RECORD EXTRACTS
***

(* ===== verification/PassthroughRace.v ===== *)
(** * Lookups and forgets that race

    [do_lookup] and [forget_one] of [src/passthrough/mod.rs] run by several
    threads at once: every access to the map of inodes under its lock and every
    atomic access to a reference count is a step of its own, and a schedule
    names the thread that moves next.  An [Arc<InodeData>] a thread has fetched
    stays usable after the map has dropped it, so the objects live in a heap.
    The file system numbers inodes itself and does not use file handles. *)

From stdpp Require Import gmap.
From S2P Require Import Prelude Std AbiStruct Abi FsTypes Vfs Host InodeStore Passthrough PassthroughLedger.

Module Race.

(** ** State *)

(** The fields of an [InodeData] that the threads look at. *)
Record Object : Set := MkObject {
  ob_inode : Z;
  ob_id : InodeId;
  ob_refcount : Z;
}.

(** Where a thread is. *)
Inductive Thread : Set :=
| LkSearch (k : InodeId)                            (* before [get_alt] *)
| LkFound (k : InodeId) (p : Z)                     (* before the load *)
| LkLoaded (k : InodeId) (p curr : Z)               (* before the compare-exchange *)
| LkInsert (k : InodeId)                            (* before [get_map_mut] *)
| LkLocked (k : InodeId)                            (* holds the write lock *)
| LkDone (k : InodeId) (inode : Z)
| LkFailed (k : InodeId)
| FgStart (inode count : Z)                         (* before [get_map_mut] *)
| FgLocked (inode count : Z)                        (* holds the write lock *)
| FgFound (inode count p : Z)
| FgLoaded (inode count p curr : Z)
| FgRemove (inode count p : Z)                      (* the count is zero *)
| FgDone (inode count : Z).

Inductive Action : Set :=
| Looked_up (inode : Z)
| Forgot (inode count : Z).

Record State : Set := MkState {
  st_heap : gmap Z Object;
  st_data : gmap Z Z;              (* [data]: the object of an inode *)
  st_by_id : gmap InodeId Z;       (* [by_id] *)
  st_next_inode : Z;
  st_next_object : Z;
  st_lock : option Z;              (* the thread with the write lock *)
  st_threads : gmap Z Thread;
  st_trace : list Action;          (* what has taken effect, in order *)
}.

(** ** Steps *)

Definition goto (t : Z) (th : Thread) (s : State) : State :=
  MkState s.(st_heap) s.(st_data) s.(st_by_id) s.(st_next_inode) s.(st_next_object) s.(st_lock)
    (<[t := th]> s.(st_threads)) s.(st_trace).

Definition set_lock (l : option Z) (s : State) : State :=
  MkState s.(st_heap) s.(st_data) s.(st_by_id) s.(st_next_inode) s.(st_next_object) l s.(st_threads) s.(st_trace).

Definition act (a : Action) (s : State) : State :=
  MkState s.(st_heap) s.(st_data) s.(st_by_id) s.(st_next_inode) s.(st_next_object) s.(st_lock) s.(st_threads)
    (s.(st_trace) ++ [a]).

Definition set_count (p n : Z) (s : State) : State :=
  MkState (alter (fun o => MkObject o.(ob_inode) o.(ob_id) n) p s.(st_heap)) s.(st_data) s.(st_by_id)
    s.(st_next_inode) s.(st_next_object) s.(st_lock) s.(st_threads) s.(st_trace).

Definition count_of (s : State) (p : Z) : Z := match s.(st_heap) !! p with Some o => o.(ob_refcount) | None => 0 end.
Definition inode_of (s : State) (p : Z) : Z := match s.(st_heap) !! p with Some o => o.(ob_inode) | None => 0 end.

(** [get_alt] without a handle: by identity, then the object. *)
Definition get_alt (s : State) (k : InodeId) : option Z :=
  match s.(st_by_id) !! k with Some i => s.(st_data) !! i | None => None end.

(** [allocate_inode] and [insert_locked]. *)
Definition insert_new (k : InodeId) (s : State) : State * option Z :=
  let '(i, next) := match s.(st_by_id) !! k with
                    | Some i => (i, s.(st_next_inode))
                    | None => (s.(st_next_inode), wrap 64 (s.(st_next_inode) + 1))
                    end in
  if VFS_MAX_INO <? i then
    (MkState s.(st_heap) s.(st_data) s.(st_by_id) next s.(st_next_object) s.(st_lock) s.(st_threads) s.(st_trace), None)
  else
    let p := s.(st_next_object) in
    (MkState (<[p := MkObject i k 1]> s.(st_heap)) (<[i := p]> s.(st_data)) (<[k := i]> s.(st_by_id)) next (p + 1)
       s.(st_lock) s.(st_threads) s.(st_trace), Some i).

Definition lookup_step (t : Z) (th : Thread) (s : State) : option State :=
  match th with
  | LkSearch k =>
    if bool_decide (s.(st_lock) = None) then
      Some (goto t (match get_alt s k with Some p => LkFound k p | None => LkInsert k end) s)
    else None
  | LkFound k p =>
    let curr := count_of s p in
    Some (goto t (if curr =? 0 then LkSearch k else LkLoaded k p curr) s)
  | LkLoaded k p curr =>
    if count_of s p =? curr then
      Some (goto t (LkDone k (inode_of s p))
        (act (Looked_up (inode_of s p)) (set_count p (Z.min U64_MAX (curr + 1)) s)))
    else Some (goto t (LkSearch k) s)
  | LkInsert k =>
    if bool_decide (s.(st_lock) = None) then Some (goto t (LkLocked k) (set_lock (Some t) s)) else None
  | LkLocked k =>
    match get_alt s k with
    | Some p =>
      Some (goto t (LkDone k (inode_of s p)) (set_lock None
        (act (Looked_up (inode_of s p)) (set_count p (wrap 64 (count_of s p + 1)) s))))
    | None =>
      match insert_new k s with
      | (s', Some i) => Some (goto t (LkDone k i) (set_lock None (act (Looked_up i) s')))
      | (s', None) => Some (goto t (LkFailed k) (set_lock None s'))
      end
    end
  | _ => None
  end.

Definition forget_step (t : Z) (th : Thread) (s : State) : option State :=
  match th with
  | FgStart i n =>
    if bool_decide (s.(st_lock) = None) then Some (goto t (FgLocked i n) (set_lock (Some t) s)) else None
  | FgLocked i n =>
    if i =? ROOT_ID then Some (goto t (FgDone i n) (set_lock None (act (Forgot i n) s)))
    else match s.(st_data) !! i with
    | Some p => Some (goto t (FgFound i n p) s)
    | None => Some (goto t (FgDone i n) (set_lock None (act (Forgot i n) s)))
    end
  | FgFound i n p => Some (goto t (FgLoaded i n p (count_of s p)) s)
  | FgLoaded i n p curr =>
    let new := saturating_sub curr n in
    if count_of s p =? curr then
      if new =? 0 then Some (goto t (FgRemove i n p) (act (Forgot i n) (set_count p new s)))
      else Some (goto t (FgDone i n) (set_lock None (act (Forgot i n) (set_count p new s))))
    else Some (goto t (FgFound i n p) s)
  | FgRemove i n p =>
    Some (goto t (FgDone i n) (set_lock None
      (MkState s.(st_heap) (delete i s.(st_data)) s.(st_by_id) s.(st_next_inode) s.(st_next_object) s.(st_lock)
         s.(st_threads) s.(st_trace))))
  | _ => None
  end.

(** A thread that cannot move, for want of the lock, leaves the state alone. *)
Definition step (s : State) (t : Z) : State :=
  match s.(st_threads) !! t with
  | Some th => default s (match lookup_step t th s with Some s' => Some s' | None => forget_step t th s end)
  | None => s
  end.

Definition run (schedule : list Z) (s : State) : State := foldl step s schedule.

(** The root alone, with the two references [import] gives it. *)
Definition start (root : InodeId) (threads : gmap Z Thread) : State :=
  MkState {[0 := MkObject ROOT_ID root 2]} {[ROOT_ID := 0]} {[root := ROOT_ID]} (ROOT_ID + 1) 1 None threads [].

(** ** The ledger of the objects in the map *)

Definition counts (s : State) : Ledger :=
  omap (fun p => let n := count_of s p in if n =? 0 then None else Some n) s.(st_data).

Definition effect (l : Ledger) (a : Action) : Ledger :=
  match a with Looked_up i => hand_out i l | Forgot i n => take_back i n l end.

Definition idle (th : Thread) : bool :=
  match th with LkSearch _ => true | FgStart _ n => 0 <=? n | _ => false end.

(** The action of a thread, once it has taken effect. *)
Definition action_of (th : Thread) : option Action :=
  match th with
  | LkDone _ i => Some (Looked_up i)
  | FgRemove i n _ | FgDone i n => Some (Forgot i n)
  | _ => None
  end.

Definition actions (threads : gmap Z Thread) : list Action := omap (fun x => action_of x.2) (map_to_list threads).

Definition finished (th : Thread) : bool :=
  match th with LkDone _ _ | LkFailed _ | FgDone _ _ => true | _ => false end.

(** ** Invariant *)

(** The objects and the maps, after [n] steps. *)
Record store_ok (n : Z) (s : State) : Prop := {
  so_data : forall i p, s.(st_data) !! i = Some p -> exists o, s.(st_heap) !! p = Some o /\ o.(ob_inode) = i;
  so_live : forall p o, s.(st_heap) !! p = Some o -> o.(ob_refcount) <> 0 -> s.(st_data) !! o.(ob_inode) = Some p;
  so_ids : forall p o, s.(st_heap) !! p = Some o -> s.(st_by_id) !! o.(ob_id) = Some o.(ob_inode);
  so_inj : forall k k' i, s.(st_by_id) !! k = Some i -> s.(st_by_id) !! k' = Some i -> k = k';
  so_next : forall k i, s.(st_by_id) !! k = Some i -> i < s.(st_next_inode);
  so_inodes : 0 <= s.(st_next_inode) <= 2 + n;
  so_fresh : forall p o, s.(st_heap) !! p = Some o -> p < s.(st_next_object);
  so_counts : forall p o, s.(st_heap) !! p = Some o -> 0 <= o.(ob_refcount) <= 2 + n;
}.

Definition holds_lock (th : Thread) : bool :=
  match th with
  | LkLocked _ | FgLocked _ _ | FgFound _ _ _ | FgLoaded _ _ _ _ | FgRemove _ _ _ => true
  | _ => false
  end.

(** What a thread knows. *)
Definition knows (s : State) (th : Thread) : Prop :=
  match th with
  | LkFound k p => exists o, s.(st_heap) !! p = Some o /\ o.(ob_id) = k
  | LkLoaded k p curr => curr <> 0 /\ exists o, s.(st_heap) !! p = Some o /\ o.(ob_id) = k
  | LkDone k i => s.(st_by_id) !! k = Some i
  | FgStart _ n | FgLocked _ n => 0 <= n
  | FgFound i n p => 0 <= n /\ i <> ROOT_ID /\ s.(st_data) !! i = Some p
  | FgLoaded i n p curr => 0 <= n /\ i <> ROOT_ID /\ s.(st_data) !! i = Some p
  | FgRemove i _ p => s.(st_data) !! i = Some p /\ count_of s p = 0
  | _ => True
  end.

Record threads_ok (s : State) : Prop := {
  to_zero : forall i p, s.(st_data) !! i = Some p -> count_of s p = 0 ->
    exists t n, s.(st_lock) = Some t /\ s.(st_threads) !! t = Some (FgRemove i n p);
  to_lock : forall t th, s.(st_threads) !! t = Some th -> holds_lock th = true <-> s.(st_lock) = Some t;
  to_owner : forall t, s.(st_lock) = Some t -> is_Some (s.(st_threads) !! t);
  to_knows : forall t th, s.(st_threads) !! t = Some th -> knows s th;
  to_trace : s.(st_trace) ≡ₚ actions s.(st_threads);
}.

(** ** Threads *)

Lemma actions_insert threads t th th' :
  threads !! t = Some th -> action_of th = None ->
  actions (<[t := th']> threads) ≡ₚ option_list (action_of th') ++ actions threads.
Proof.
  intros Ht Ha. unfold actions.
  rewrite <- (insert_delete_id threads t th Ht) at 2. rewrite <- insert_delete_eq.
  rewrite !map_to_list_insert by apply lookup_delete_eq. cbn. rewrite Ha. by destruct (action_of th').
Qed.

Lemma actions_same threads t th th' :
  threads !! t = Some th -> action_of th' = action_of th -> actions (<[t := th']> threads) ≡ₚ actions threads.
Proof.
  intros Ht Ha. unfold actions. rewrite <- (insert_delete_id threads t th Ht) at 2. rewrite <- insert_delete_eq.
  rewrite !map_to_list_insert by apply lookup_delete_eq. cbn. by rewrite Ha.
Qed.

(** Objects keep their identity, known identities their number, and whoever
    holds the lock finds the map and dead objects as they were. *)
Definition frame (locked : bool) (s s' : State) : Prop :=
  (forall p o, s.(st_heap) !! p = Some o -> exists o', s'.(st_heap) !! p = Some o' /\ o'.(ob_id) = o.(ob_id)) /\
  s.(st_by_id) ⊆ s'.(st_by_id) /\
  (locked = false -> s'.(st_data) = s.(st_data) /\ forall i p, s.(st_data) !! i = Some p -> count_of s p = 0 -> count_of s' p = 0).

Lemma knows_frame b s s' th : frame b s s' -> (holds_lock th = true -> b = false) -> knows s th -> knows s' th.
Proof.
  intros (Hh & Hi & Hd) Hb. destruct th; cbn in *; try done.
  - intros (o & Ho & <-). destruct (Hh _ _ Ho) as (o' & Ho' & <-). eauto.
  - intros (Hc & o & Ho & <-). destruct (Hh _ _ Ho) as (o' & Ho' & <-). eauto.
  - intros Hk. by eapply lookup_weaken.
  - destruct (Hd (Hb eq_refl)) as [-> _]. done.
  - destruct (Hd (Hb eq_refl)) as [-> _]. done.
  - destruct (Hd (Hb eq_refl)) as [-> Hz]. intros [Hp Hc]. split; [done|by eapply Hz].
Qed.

***

TASK TO COMPLETE
Copy out the lines of the records above in which the string "wrap" appears.

OUTPUT FOR THIS EXERCISE
                    | None => (s.(st_next_inode), wrap 64 (s.(st_next_inode) + 1))
        (act (Looked_up (inode_of s p)) (set_count p (wrap 64 (count_of s p + 1)) s))))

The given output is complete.